麹が完成したら、ホースで仕込み用のタンクに移します。
白醤油は、1つ1万リットルのサイズの、FRP(繊維強化プラスチック)のタンクで仕込まれます。これは水や塩に強いのが特徴のタンクです。1つのタンクから8,000リットルの白醤油ができます!
・次は濾過の見学です。
しろたまりと白醤油の濾過が碧南本社で行われます。
濾過は最低2回行います。彼らは珪藻土を入れてその小さい穴でオリや微生物を取り除きます。
この工程も5分ごとに濾過機の圧力や珪藻土を入れた量などを細かく記録されていました。
・最後に体験したのは、白醤油を圧搾する前の醪を布に入れる工程です。
布に包むだけの簡単な工程に見えるのですが、実際行ってみるととても大変で驚きました!
9-12Lの醪を一つの袋に入れ、それを110-120袋重ねて圧搾します。白醤油は、圧搾した後に濾過を行います。
最後に
素晴らしい調味料を作る人は、とてつもない努力をしていることを感じました。私は3日間体験しただけだけど、作り手の人は毎日同じ作業を繰り返している。

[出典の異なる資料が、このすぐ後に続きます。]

(* ===== verification/Revocation.v ===== *)
(** * Revocation of client certificates

    [src/auth/mtls.rs]: the check of a client certificate with the OCSP
    client, its fallback to certificate revocation lists, and the fields of a
    certificate that authentication answers with.  A fetch over HTTP is a
    function of the URL; [CrlLib] has the fields of a revocation list. *)
From S2P Require Import Prelude Words Text NameMatch Calendar X509 Der DerReader BasicOtp Ocsp.
Open Scope Z_scope.

(** ** Fields of the certificate *)

(** A [GeneralName]'s tag; [general_name] has these constants. *)
Definition RFC822_NAME : Z := 1.
Definition DNS_NAME : Z := 2.
Definition DIRECTORY_NAME : Z := 4.
Definition URI : Z := 6.
Definition IP_ADDRESS : Z := 7.

Class CrlLib `{OcspLib} : Type := {
  cert_subject_alt_names : Cert -> list (Z * bytes);
  cert_serial_number : Cert -> Serial;
  serial_as_bytes : Serial -> bytes;
  CertList : Type;
  crl_from_der : bytes -> CertList + string;
  crl_issuer : CertList -> bytes + string;
  crl_this_update : CertList -> CertTime;
  crl_next_update : CertList -> option CertTime;
  crl_extensions : CertList -> option (list RawExtension);
  (** serial number, and the revocation date as [Debug] prints it *)
  revoked_certificates : CertList -> option (list (Serial * string))
}.

(** What [reqwest] answers to a GET. *)
Inductive Fetched : Type :=
  | FetchClientError (e : string)
  | FetchError (e : string)
  | FetchedReply (code : Z) (code_text : string) (content_length : option Z)
      (chunks : list (bytes + string)).

Section Revocation.
Context `{CrlLib} `{Decoder}.

Definition extract_subject_dn (cert_der : bytes) : option string :=
  if bool_decide (cert_der = []) then None
  else
    match cert_from_der cert_der with
    | inr _ => None
    | inl cert =>
        let dn := format_dn (cert_subject cert) in
        if is_empty dn || String.eqb dn "<invalid>" then None else Some dn
    end.

(** [Ipv6Addr]'s [to_string] is a parameter. *)
Variable ipv6_to_string : list Z -> string.

Definition be16 (content : bytes) (i : nat) : Z :=
  256 * default 0 (content !! i) + default 0 (content !! S i).
Definition name_text (tag : Z) (content : bytes) : string :=
  if tag =? DNS_NAME then default "DNS:<invalid UTF-8>" (from_utf8 content)
  else if tag =? RFC822_NAME then default "email:<invalid UTF-8>" (from_utf8 content)
  else if tag =? URI then default "URI:<invalid UTF-8>" (from_utf8 content)
  else if (tag =? IP_ADDRESS) && (len content =? 4) then join "." (map pretty content)
  else if (tag =? IP_ADDRESS) && (len content =? 16) then
    ipv6_to_string (map (be16 content) [0; 2; 4; 6; 8; 10; 12; 14]%nat)
  else if tag =? DIRECTORY_NAME then "DirName:" +:+ format_dn content
  else "GeneralName(tag=" +:+ pretty tag +:+ ")".

Definition extract_subject_alt_names (cert_der : bytes) : list string :=
  match cert_from_der cert_der with
  | inr _ => []
  | inl cert => map (fun n => name_text n.1 n.2) (cert_subject_alt_names cert)
  end.

Definition extract_extended_key_usage (cert_der : bytes) : list string :=
  match cert_from_der cert_der with
  | inr _ => []
  | inl cert =>
      match cert_extensions cert with
      | None => []
      | Some ext_raw =>
          match find_extension_value ext_raw EXTENDED_KEY_USAGE with
          | None => []
          | Some eku_bytes =>
              match decode_oids eku_bytes with
              | inr _ => []
              | inl oids => map oid_to_string oids
              end
          end
      end
  end.

(** ** The URLs of the distribution points *)

Definition http_uri (content : bytes) : option string :=
  match from_utf8 content with
  | Some uri => if starts_with "http://" uri || starts_with "https://" uri then Some uri else None
  | None => None
  end.

(** The loops over the names, the fields of a point, and the points. *)
Fixpoint names_loop (fuel : nat) (gn_dec : Dec) (urls : list string) : outcome (list string) string :=
  match fuel with
  | O => Panic
  | S fuel' =>
      if dec_is_empty gn_dec then Ok urls
      else
        match read_value gn_dec with
        | None => Ok urls
        | Some (gn_tag, gn_content, gn_dec) =>
            let urls :=
              if bool_decide (tag_class gn_tag = ContextSpecific) && (tag_number gn_tag =? 6) then
                match http_uri gn_content with Some uri => urls ++ [uri] | None => urls end
              else urls in
            names_loop fuel' gn_dec urls
        end
  end.

Fixpoint point_loop (fuel : nat) (dp : Dec) (urls : list string) : outcome (list string) string :=
  match fuel with
  | O => Panic
  | S fuel' =>
      if dec_is_empty dp then Ok urls
      else
        match read_value dp with
        | None => Ok urls
        | Some (dp_tag, dp_content, dp) =>
            let? urls :=
              if bool_decide (tag_class dp_tag = ContextSpecific) && (tag_number dp_tag =? 0) then
                names_loop (S (length dp_content)) (decoder_new dp_content) urls
              else Ok urls in
            point_loop fuel' dp urls
        end
  end.

Fixpoint points_loop (fuel : nat) (inner : nat) (outer : Dec) (urls : list string)
  : outcome (list string) string :=
  match fuel with
  | O => Panic
  | S fuel' =>
      if dec_is_empty outer then Ok urls
      else
        match enter_constructed read_seq_tag outer with
        | inr _ => Ok urls
        | inl (dp, outer) =>
            let? urls := point_loop inner dp urls in
            points_loop fuel' inner outer urls
        end
  end.

Definition cdp_urls (cdp_bytes : bytes) : outcome (list string) string :=
  let? (outer, _) := of_lib (fun e => "CDP outer SEQUENCE decode error: " +:+ e)
    (enter_constructed read_seq_tag (decoder_new cdp_bytes)) in
  points_loop (S (length cdp_bytes)) (S (length cdp_bytes)) outer [].

Definition extract_cdp_http_urls (cert_der : bytes) : outcome (list string) string :=
  let? cert := of_lib (fun e => "failed to parse certificate for CDP extraction: " +:+ e)
    (cert_from_der cert_der) in
  let? ext_raw := ok_or (cert_extensions cert) "certificate has no extensions" in
  let? cdp_bytes := ok_or (find_extension_value ext_raw CRL_DISTRIBUTION_POINTS)
    "CRL Distribution Points extension not found" in
  cdp_urls cdp_bytes.

(** ** One revocation list *)

Record CrlByteRanges : Type := MkRanges {
  tbs_range : Z * Z;
  sig_alg_range : Z * Z;
  signature_range : Z * Z
}.

(** A tag and a definite length; [Err] is [None]. *)
Definition read_header (d : Dec) : outcome (Z * Dec) unit :=
  let? (_, d) := of_lib (fun _ => tt) (read_tag d) in
  let? (n, d) := of_lib (fun _ => tt) (read_length d) in
  let? n := ok_or n tt in
  Ok (n, d).

Definition crl_byte_ranges (crl_der : bytes) : outcome CrlByteRanges unit :=
  let? (_, d) := read_header (decoder_new crl_der) in
  let tbs_start := position d in
  let? (tbs_content_len, d) := read_header d in
  let tbs_end := usize_add (position d) tbs_content_len in
  let? (_, d) := of_lib (fun _ => tt) (read_bytes tbs_content_len d) in
  let sig_alg_start := position d in
  let? (sig_alg_content_len, d) := read_header d in
  let sig_alg_end := usize_add (position d) sig_alg_content_len in
  let? (_, d) := of_lib (fun _ => tt) (read_bytes sig_alg_content_len d) in
  let? (sig_len, d) := read_header d in
  if sig_len =? 0 then Err tt
  else
    let sig_start := usize_add (position d) 1 in
    let sig_end := usize_add (position d) sig_len in
    Ok (MkRanges (tbs_start, tbs_end) (sig_alg_start, sig_alg_end) (sig_start, sig_end)).

(** [&crl_der[range]] *)
Definition slice_of (l : bytes) (r : Z * Z) : outcome bytes string :=
  map_err (fun _ => EmptyString) (subslice l r.1 r.2).

Definition hex_nibble (n : Z) : string :=
  default "?" (String.get (Z.to_nat n) "0123456789abcdef" ≫= fun c => Some (String c EmptyString)).
Definition format_serial_hex (serial : Serial) : string :=
  join ":" (map (fun b => hex_nibble (b / 16) +:+ hex_nibble (b mod 16)) (serial_as_bytes serial)).

Definition unsupported (e : RawExtension) : bool :=
  bool_decide (e.1.1 = [2; 5; 29; 27]) || bool_decide (e.1.1 = [2; 5; 29; 28]) ||
  match e.1.2 with Some v => v | None => false end.

Definition CRL_LIMIT : Z := 10000000.

Definition fetch_crl (url : string) (reply : Fetched) : outcome bytes string :=
  match reply with
  | FetchClientError e => Err ("CRL client error: " +:+ e)
  | FetchError e => Err ("HTTP fetch failed for " +:+ url +:+ ": " +:+ e)
  | FetchedReply code code_text content_length chunks =>
      if negb (is_success code) then Err ("HTTP " +:+ code_text +:+ " fetching CRL from " +:+ url)
      else
        match content_length with
        | Some n =>
            if CRL_LIMIT <? n then
              Err ("CRL from " +:+ url +:+ " too large (" +:+ pretty n +:+ " bytes, max 10 MB)")
            else read_body CRL_LIMIT id "CRL body exceeds 10 MB" [] chunks
        | None => read_body CRL_LIMIT id "CRL body exceeds 10 MB" [] chunks
        end
  end.

Definition fetch_and_check_crl (url : string) (reply : Fetched) (now : Z) (client_serial : Serial)
    (issuer_spki_der issuer_name_der : bytes) : outcome unit string :=
  let? crl_der := fetch_crl url reply in
  let? crl := of_lib (fun e => "failed to parse CRL DER: " +:+ e) (crl_from_der crl_der) in
  let? issuer := of_lib id (crl_issuer crl) in
  if negb (bool_decide (issuer = issuer_name_der)) then
    Err "CRL issuer name does not match certificate issuer"
  else
    let? this_update := time (crl_this_update crl) in
    let? next_update := ok_or (crl_next_update crl) "CRL missing nextUpdate" in
    let? next_update := time next_update in
    if (now <? this_update) || (next_update <=? now) || (next_update <=? this_update)
    then Err "CRL is stale or future-dated"
    else if existsb unsupported (default [] (crl_extensions crl)) then
      Err "unsupported scoped, delta or critical CRL extension"
    else
      let? r := map_err (fun _ => "failed to extract byte ranges from CRL DER")
        (crl_byte_ranges crl_der) in
      let? tbs_bytes := slice_of crl_der (tbs_range r) in
      let? sig_alg_bytes := slice_of crl_der (sig_alg_range r) in
      let? sig_bits := slice_of crl_der (signature_range r) in
      let? _ := of_lib (fun e => "CRL signature verification failed: " +:+ e)
        (verify_signature tbs_bytes sig_alg_bytes sig_bits issuer_spki_der) in
      match List.find (fun e => bool_decide (e.1 = client_serial)) (default [] (revoked_certificates crl)) with
      | Some entry =>
          Err ("certificate serial " +:+ format_serial_hex client_serial +:+
               " is revoked (revocation date: " +:+ entry.2 +:+ ")")
      | None => Ok tt
      end.

(** ** The fallback *)

(** The signer of the OCSP answer or the list: [certificate::issuer_for]
    with the server's chains and trust files. *)
Variable find_issuer : bytes -> outcome bytes string.
Variable fetch : string -> Fetched.
(** the clock when the list of an URL is checked *)
Variable crl_now : string -> Z.

Fixpoint try_urls (urls : list string) (client_serial : Serial) (issuer_spki issuer_name : bytes)
    (last_err : string) : outcome unit string :=
  match urls with
  | [] => Err ("all CRL distribution points failed; last error: " +:+ last_err)
  | url :: rest =>
      match fetch_and_check_crl url (fetch url) (crl_now url) client_serial issuer_spki issuer_name with
      | Ok _ => Ok tt
      | Err e =>
          if starts_with "certificate serial" e then Err e
          else try_urls rest client_serial issuer_spki issuer_name e
      | Panic => Panic
      end
  end.

Definition check_crl_fallback (cert_der : bytes) : outcome unit string :=
  let? urls := extract_cdp_http_urls cert_der in
  if bool_decide (urls = []) then Err "certificate has no CRL Distribution Point HTTP URLs"
  else
    let? client_cert := of_lib (fun e => "failed to parse client certificate: " +:+ e)
      (cert_from_der cert_der) in
    let? issuer_der := find_issuer cert_der in
    let? issuer_ranges := ok_or (cert_ranges issuer_der)
      "failed to extract byte ranges from issuer certificate" in
    try_urls urls (cert_serial_number client_cert) issuer_ranges.2 (cert_issuer client_cert) EmptyString.

(** ** The check *)

Variable basic_response_from_der : bytes -> BasicResponse + string.
Variable sha256 : bytes -> bytes.
Variable http : string -> bytes -> HttpReply.

Definition check_revocation (config : OcspConfig) (rd : OcspReadings) (cert_der : bytes)
  : outcome unit string :=
  if negb (ocsp_enabled config) then Ok tt
  else
    let? issuer_der := find_issuer cert_der in
    match (check_certificate_status basic_response_from_der sha256 (ocsp_client_new config) http rd
             cert_der issuer_der).2 with
    | Ok Good => Ok tt
    | Ok (Revoked reason revocation_time) =>
        Err ("certificate revoked: reason=" +:+ reason +:+ ", time=" +:+ revocation_time)
    | Ok StatusUnknown =>
        if soft_fail config then Ok tt else Err "OCSP: certificate status unknown"
    | Err e =>
        if soft_fail config then Ok tt
        else
          match check_crl_fallback cert_der with
          | Ok _ => Ok tt
          | Err crl_err =>
              Err ("OCSP check failed (" +:+ ocsp_error_to_string e +:+
                   ") and CRL fallback also failed (" +:+ crl_err +:+ ")")
          | Panic => Panic
          end
    | Panic => Panic
    end.

(** ** [try_extract_mtls] *)

Definition first_of (l : list string) : option string :=
  match l with [] => None | s :: _ => Some s end.

Definition try_extract_mtls (config : OcspConfig) (rd : OcspReadings) (peer : option bytes)
  : outcome (option AuthResult) string :=
  match peer with
  | None => Ok None
  | Some cert_der =>
      let subject_dn := extract_subject_dn cert_der in
      let sans := extract_subject_alt_names cert_der in
      let ekus := extract_extended_key_usage cert_der in
      let identity :=
        default "unknown" (match first_of sans with Some s => Some s | None => subject_dn end) in
      match check_revocation config rd cert_der with
      | Err _ => Ok None
      | Panic => Panic
      | Ok _ => Ok (Some (MkAuth identity Mtls (Some cert_der) subject_dn sans ekus))
      end
  end.
End Revocation.

(** ** Comparisons of subjects *)

Section Subjects.
Variable to_lowercase : string -> string.
Variable debug : string -> string.

Definition validate_pop_linking_simple (client_cert_subject : option string) (csr_subject : string)
  : outcome unit string :=
  let? cert_subject := ok_or client_cert_subject
    "mTLS certificate has no subject DN for POP linking" in
  if negb (String.eqb (to_lowercase (trim cert_subject)) (to_lowercase (trim csr_subject))) then
    Err ("POP linking failed: TLS cert subject " +:+ debug cert_subject +:+
         " does not match CSR subject " +:+ debug csr_subject)
  else Ok tt.

Definition validate_cert_attributes (auth : AuthResult)
    (allowed_subject_patterns allowed_issuer_patterns : list string) : outcome unit string :=
  if bool_decide (allowed_subject_patterns = []) && bool_decide (allowed_issuer_patterns = [])
  then Ok tt
  else if negb (bool_decide (allowed_subject_patterns = [])) then
    let subject := default EmptyString (auth_subject_dn auth) in
    if existsb (fun pattern => contains_str pattern subject) allowed_subject_patterns
    then Ok tt
    else Err ("certificate subject " +:+ debug subject +:+ " does not match any allowed pattern")
  else Ok tt.
End Subjects.
Lemma fetch_and_check_Ok url reply now serial spki name :
  fetch_and_check_crl url reply now serial spki name = Ok tt ->
  exists b, body_of reply b /\ clear_of serial spki name b now.
Proof.
  unfold fetch_and_check_crl. intros E. do 3 inv_ok E. apply fetch_crl_Ok in H1.
  apply of_lib_Ok in H2, H3. destruct (bool_decide_reflect (t1 = name)) as [->|]; [|done].
  cbn [negb] in E. do 3 inv_ok E. apply ok_or_Ok in H5.
  destruct (_ || _ || _) eqn:Et in E; [done|]. destruct (existsb unsupported _) eqn:Ex in E; [done|].
  do 5 inv_ok E. apply map_err_Ok in H7. apply slice_of_Ok in H8, H9, H10. apply of_lib_Ok in H11.
  destruct t8. destruct (List.find _ _) eqn:Ef in E; [done|]. exists t. split; [done|].
  exists t0, t1, t2, t3, t4, t5, t6, t7. breflect. split_and!; try done; try lia.
  - intros e He. destruct (unsupported e) eqn:Eu; [|done].
    exfalso. apply Bool.not_true_iff_false in Ex. apply Ex, existsb_exists. by exists e.
  - intros e He Heq. apply (find_none_forall _ _ Ef) in He. by rewrite bool_decide_eq_true_2 in He.
Qed.

Lemma try_urls_Ok urls serial spki name last :
  try_urls fetch crl_now urls serial spki name last = Ok tt ->
  exists url b, In url urls /\ body_of (fetch url) b /\ clear_of serial spki name b (crl_now url).
Proof.
  revert last. induction urls as [|url urls IH]; intros last; cbn [try_urls]; [done|].
  destruct (fetch_and_check_crl _ _ _ _ _ _) as [[]|e|] eqn:E; [|case_match; [done|]|done].
  - intros _. apply fetch_and_check_Ok in E as (b & Hb & Hc). exists url, b. split; [by left|done].
  - intros Hok. destruct (IH _ Hok) as (u & b & Hin & Hb). exists u, b. split; [by right|done].
Qed.
(** The first CA of the configuration, its state and its key. *)
Definition cmp_issuer (app : AppConfig) (o : CmpOutside)
  : outcome (string * CaState * CaSigningKey) KipukaError :=
  let ca_id := match ca_configs app with c :: _ => cfg_id c | [] => "default" end in
  let? ca := ok_or (get_ca app ca_id) (ECa ("CA '" +:+ ca_id +:+ "' not found")) in
  let? ca_cfg := ok_or (List.find (fun c => String.eqb (cfg_id c) ca_id) (ca_configs app))
    (ECa ("CA config not found for id=" +:+ ca_id)) in
  let? key := Issuance.resolve_signing_key (cmp_utf8_text o) (cmp_read_file o) ca_cfg (hsm app) in
  Ok (ca_id, ca, key).

(** The one request of the message. *)
Definition single_request (req : CmpRequest) (req_type : string)
  : outcome (bytes * CertReqMsg) KipukaError :=
  let? msgs := of_lib
    (fun e => EBadRequest ("failed to parse CMP " +:+ req_type +:+ " CertReqMessages: " +:+ e))
    (cert_req_messages (body_der req)) in
  match msgs with
  | [msg] =>
      let? subject := ok_or (template_subject msg.2)
        (EBadRequest "CRMF CertTemplate missing subject name") in
      let? _ := of_lib (fun e => EBadRequest ("failed to encode CRMF subject: " +:+ e)) subject in
      let? spki := ok_or (template_public_key msg.2)
        (EBadRequest "CRMF CertTemplate missing public key") in
      let? _ := of_lib (fun e => EBadRequest ("failed to encode CRMF SPKI: " +:+ e)) spki in
      Ok msg
  | _ => Err (EBadRequest "CMP endpoint requires exactly one request per message")
  end.

Definition process_enrollment_request (app : AppConfig) (o : CmpOutside) (s : AppState)
    (req : CmpRequest) (req_type : string) : AppState * outcome bytes KipukaError :=
  let issued :=
    let? msg := single_request req req_type in
    let? (ca_id, ca, key) := cmp_issuer app o in
    let p := label_profile ca (cmp_profile_now o) in
    let? r := map_err
      (fun e => ECa ("CMP certificate issuance failed: " +:+ issuance_error_to_string e))
      (issue_crmf_certificate (cmp_inputs o) msg.2 p (ca_cert_der ca) key (ca_hash_algorithm ca)
         (ca_ocsp_url ca) (ca_crl_url ca)) in
    Ok (msg.1, ca_id, profile_name p, r) in
  match issued with
  | Err e => (s, Err e)
  | Panic => (s, Panic)
  | Ok (id, ca_id, profile, r) =>
      match persist_certificate digest json_object s (cmp_insert o) (persist_event o) ca_id profile r with
      | (s, Ok _) =>
          (s, of_lib (fun e => EInternal ("failed to encode CMP CertRepMessage: " +:+ e))
                (cert_rep_to_der [MkCertResponse id 0 (Some (certificate_der r))]))
      | (s, Err e) => (s, Err e)
      | (s, Panic) => (s, Panic)
      end
  end.
Lemma dispatch_cmp_spec app config o s req s' r :
  dispatch_cmp digest json_object app config o s req = (s', r) ->
  pending_csrs s' = pending_csrs s /\
  (certificates s' = certificates s \/ allowed config (message_type req) = true) /\
  partial_effect app o req (certificates s) (certificates s') /\
  (forall b, r = Ok b -> allowed config (message_type req) = true /\
     effect app o req (certificates s) (certificates s')).
Proof.
  unfold dispatch_cmp, partial_effect, effect. intros E.
  destruct (message_type req) eqn:Ht; cbn [allowed];
    try (injection E as <- <-; split_and!; [done|by left|by left|by intros b [= Hb]]).
  1-3: case_in E; [injection E as <- <-; split_and!; [done|by left|by left|done]|];
    apply negb_false_iff in Heqb; apply process_enrollment_spec in E as [Hp [[Hc Hn]|Hrow]]; rewrite Heqb;
    (split_and!; [done|by right|by (left + (right; left))|]);
    intros b Hb; first [by destruct (Hn b)|by split].
  case_in E; [injection E as <- <-; split_and!; [done|by left|by left|done]|].
  apply negb_false_iff in Heqb. apply process_revocation_spec in E as [Hp Hor]. rewrite Heqb.
  destruct Hor as [[Hc Hn]|(alg & cert_der & details & serials & _ & Hd & _ & Hf & Hc & Hall)].
  - split_and!; [done|by right|by left|]. intros b Hb. by destruct (Hn b).
  - split_and!; [done|by right| |].
    + right. right. split; [done|]. by exists details, serials.
    + intros b Hb. split; [done|]. exists details, serials. split_and!; try done.
      rewrite (Hall b Hb) in Hf. by rewrite take_ge in Hf.
Qed.

(** C10: nothing without proof.  A message changes nothing and gets an error,
    unless CMP is enabled, the message parses, and its header and body are
    protected: by the signature of the first certificate it carries, which is
    valid now, issued by a valid CA of the server, in the table nowhere as
    revoked, and passes the revocation check; or by the HMAC of a secret
    configured for the sender it names, under a key hashed at least once and
    at most 100000 times, if such protection is allowed. *)
Theorem cmp_request_authentic app cmp o s body s' r :
  post_cmp app cmp o s body = (s', r) ->
  (s' = s /\ forall resp, r <> Ok resp) \/
  exists config m req, cmp = Some config /\ cmp_enabled config = true /\
    message_from_der body = inl m /\ request_of m req /\
    authentic app config o s m (protection req).
Proof.
  intros E. apply post_cmp_run in E as [Hno|(config & m & req & rt & ? & ? & ? & ? & ? & _)]; [by left|].
  right. by exists config, m, req.
Qed.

そんな中で丁寧に効率よく作業をされているのは本当にすごいことだと思います。
消費者として美味しいお醤油を食べ続けることができるのも日々醤油作りに励んでいる人たちがいるからなのだと、感謝の気持ちが止まりません。
昔から受け継がれる歴史と伝統ある日東醸造のしろたまりを、私はこれからも色々な人に伝えていきたい。